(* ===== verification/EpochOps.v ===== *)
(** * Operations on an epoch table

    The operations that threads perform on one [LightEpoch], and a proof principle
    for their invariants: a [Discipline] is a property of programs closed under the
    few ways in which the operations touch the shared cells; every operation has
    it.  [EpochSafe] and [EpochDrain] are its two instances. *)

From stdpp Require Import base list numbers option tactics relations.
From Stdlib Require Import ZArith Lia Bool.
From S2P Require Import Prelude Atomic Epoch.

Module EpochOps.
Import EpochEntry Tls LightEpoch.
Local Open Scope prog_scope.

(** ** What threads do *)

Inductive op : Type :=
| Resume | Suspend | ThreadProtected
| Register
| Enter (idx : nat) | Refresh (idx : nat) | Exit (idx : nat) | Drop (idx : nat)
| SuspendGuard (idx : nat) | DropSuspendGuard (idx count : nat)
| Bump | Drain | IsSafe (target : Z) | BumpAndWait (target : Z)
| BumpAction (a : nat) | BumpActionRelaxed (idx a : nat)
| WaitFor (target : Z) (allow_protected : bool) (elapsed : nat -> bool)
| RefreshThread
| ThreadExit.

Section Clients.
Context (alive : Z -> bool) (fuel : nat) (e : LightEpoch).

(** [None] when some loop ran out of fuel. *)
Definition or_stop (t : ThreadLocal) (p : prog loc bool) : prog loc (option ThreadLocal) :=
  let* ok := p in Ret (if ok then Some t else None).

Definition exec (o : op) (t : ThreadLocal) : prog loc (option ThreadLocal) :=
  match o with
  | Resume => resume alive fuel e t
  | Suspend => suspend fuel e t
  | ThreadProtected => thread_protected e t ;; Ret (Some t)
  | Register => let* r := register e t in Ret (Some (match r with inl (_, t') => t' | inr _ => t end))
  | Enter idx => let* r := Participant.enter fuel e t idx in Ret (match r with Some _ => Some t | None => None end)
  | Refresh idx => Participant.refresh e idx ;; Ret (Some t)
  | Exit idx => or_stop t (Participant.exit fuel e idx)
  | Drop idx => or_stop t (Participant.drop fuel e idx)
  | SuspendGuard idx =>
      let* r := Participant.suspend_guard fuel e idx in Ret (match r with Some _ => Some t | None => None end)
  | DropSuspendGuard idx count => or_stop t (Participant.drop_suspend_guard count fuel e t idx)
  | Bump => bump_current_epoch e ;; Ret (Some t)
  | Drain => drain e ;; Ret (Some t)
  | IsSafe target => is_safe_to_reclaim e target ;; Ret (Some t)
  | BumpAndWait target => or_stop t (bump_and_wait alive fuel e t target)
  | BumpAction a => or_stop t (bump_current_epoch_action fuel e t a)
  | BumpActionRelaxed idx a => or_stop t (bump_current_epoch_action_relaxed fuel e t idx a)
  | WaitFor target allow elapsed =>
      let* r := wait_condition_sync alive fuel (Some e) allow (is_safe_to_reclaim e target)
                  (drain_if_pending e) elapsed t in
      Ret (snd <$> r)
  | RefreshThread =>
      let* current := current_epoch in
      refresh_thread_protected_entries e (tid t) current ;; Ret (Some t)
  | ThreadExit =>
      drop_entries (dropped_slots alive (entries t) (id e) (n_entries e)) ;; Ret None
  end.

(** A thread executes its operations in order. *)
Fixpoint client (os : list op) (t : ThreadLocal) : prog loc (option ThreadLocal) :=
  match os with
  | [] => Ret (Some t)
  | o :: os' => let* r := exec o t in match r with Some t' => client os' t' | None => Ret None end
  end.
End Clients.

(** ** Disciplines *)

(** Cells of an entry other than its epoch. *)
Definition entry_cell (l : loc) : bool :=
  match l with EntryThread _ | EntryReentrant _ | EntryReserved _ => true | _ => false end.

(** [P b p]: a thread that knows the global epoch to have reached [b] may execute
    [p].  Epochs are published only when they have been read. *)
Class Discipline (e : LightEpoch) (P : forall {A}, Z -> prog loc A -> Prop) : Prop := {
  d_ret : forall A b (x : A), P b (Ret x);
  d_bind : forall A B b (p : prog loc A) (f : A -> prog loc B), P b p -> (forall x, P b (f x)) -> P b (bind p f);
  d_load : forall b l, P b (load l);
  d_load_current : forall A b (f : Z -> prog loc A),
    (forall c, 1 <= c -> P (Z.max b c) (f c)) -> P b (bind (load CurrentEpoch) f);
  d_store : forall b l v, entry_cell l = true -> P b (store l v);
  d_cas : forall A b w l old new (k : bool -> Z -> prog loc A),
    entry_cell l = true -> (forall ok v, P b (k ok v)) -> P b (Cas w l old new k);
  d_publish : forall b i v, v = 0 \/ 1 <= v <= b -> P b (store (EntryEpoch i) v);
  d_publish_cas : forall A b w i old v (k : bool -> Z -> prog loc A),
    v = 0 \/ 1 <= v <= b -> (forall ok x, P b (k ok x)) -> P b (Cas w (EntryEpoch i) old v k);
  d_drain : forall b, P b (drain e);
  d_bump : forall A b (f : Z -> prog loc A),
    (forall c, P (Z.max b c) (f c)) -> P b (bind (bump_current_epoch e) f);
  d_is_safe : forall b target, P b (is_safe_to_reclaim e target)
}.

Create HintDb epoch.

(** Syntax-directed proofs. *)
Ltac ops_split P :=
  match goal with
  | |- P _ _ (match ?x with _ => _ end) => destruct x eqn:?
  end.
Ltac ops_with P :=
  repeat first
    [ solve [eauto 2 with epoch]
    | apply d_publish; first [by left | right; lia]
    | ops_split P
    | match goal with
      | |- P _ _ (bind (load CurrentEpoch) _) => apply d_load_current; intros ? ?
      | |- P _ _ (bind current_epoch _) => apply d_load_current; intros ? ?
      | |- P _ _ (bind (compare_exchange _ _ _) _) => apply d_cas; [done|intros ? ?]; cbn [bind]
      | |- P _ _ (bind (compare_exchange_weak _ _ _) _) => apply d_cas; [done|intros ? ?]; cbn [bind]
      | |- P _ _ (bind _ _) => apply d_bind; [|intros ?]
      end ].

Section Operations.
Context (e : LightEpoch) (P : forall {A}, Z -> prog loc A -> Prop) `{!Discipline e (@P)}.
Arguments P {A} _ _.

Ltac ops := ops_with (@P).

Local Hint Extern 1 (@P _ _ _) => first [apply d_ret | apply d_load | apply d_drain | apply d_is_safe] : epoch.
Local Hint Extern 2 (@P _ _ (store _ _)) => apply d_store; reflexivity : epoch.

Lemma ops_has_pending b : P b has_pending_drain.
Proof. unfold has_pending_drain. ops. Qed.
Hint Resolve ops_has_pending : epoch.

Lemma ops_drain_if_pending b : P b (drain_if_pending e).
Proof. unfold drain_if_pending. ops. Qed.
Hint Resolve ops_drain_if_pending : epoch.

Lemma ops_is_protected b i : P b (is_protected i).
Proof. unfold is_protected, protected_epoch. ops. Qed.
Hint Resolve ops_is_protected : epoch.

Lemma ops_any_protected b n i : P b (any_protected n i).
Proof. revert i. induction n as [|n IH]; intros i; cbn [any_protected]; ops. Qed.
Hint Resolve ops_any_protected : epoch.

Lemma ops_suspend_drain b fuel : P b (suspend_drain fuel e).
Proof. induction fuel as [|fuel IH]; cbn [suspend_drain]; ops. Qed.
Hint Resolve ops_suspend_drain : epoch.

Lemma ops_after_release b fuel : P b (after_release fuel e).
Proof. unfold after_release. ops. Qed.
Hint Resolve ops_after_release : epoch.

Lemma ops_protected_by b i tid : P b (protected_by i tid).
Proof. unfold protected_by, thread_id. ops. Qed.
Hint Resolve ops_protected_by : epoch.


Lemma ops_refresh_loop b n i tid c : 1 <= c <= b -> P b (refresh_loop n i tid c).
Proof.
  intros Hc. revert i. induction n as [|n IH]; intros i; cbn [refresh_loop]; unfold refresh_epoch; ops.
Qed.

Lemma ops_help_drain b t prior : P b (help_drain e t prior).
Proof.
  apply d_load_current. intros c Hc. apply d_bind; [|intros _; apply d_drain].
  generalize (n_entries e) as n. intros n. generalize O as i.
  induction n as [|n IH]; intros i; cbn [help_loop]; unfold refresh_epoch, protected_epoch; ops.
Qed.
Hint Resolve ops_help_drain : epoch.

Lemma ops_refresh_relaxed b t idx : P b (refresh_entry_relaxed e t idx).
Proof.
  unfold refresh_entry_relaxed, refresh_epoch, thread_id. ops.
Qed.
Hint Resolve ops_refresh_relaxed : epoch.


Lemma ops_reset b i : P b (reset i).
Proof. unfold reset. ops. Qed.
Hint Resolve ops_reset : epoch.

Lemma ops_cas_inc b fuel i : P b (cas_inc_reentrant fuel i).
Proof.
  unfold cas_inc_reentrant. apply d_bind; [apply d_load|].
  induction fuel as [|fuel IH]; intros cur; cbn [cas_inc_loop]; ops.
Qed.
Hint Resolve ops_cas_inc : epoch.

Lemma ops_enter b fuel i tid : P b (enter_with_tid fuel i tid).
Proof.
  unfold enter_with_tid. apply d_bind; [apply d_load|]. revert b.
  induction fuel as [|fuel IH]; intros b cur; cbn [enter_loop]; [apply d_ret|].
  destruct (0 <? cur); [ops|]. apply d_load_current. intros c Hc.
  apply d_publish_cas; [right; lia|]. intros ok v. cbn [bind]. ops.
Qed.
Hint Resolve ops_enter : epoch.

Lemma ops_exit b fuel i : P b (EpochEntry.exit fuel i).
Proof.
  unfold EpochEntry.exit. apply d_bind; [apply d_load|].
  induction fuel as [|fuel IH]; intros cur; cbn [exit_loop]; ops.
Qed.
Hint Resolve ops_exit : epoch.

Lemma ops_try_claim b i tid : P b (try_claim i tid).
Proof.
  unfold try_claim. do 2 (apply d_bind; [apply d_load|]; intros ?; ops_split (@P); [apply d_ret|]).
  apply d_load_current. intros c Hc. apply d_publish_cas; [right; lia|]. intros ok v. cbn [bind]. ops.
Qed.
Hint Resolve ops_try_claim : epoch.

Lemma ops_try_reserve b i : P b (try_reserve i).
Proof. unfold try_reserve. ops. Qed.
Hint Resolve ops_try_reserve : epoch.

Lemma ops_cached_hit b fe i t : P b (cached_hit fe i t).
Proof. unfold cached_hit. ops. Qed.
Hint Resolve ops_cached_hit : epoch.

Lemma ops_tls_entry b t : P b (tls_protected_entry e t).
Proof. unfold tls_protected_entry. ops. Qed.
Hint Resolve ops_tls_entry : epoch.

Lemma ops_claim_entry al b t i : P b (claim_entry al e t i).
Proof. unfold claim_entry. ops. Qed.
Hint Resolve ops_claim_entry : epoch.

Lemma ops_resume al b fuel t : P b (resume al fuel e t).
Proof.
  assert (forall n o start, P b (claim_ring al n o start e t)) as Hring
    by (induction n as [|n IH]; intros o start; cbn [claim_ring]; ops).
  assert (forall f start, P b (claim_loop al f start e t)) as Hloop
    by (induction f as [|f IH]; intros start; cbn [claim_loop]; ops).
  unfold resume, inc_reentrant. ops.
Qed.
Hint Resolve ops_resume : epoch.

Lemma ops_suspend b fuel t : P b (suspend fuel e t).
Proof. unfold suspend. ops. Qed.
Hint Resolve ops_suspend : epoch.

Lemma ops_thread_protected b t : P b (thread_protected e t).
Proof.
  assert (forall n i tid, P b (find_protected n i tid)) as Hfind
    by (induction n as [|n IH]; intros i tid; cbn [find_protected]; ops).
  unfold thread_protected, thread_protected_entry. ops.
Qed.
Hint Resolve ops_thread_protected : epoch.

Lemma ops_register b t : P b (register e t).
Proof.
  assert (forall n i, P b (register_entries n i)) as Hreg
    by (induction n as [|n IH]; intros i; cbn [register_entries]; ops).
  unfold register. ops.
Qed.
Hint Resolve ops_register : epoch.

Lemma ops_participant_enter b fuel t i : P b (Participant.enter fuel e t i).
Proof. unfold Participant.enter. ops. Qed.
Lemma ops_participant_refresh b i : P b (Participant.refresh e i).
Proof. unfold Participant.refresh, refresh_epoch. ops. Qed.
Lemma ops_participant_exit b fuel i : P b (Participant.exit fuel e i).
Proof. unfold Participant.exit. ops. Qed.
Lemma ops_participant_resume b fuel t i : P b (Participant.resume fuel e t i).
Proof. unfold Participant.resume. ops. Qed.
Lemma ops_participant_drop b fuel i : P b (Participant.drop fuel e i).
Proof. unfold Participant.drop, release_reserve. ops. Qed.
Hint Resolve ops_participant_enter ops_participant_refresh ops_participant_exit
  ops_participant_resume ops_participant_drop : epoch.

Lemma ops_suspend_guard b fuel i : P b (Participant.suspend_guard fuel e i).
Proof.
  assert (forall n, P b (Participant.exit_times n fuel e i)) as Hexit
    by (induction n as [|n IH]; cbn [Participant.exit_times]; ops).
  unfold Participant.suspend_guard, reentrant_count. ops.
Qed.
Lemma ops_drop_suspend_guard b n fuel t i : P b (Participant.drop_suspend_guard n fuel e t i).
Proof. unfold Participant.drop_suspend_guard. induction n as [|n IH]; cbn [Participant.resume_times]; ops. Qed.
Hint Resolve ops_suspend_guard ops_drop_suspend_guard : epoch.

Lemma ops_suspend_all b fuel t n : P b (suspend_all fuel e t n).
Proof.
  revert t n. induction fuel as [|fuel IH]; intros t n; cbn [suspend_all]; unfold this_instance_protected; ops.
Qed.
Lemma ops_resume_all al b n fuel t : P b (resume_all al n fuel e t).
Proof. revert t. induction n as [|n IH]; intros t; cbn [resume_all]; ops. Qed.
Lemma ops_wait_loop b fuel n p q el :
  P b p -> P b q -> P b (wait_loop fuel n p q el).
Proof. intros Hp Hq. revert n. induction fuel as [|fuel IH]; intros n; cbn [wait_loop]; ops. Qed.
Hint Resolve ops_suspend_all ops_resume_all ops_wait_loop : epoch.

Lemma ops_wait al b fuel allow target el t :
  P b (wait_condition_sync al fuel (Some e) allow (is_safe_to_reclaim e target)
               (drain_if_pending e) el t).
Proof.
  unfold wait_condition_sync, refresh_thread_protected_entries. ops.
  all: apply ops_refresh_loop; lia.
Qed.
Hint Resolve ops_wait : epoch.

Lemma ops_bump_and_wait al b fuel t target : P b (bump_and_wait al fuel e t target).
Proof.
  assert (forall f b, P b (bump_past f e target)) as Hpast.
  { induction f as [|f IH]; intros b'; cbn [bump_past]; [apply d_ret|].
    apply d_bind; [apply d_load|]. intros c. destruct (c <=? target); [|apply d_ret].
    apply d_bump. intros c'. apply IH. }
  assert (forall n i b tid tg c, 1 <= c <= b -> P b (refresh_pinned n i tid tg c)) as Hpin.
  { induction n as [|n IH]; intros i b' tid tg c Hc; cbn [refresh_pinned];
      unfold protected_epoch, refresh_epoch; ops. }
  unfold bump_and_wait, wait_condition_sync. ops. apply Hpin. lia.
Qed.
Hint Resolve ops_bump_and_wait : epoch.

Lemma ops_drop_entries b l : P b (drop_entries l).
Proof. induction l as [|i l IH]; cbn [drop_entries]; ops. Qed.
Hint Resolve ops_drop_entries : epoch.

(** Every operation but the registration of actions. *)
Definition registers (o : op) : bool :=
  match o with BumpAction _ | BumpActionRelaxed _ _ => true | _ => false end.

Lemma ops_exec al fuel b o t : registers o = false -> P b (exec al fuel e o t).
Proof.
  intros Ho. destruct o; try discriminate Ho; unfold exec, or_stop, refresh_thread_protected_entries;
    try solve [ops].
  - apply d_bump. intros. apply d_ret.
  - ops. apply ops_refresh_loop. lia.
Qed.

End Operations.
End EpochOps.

• • • • •

TASK TO CARRY OUT: What is needed is a verbatim copy of every line in the records above from the one containing "Proof. unfold Participant.enter. ops. Qed." down to the one containing "Lemma ops_participant_exit b", both included, and nothing more.

EXERCISE RESULT:
Proof. unfold Participant.enter. ops. Qed.
Lemma ops_participant_refresh b i : P b (Participant.refresh e i).
Proof. unfold Participant.refresh, refresh_epoch. ops. Qed.
Lemma ops_participant_exit b fuel i : P b (Participant.exit fuel e i).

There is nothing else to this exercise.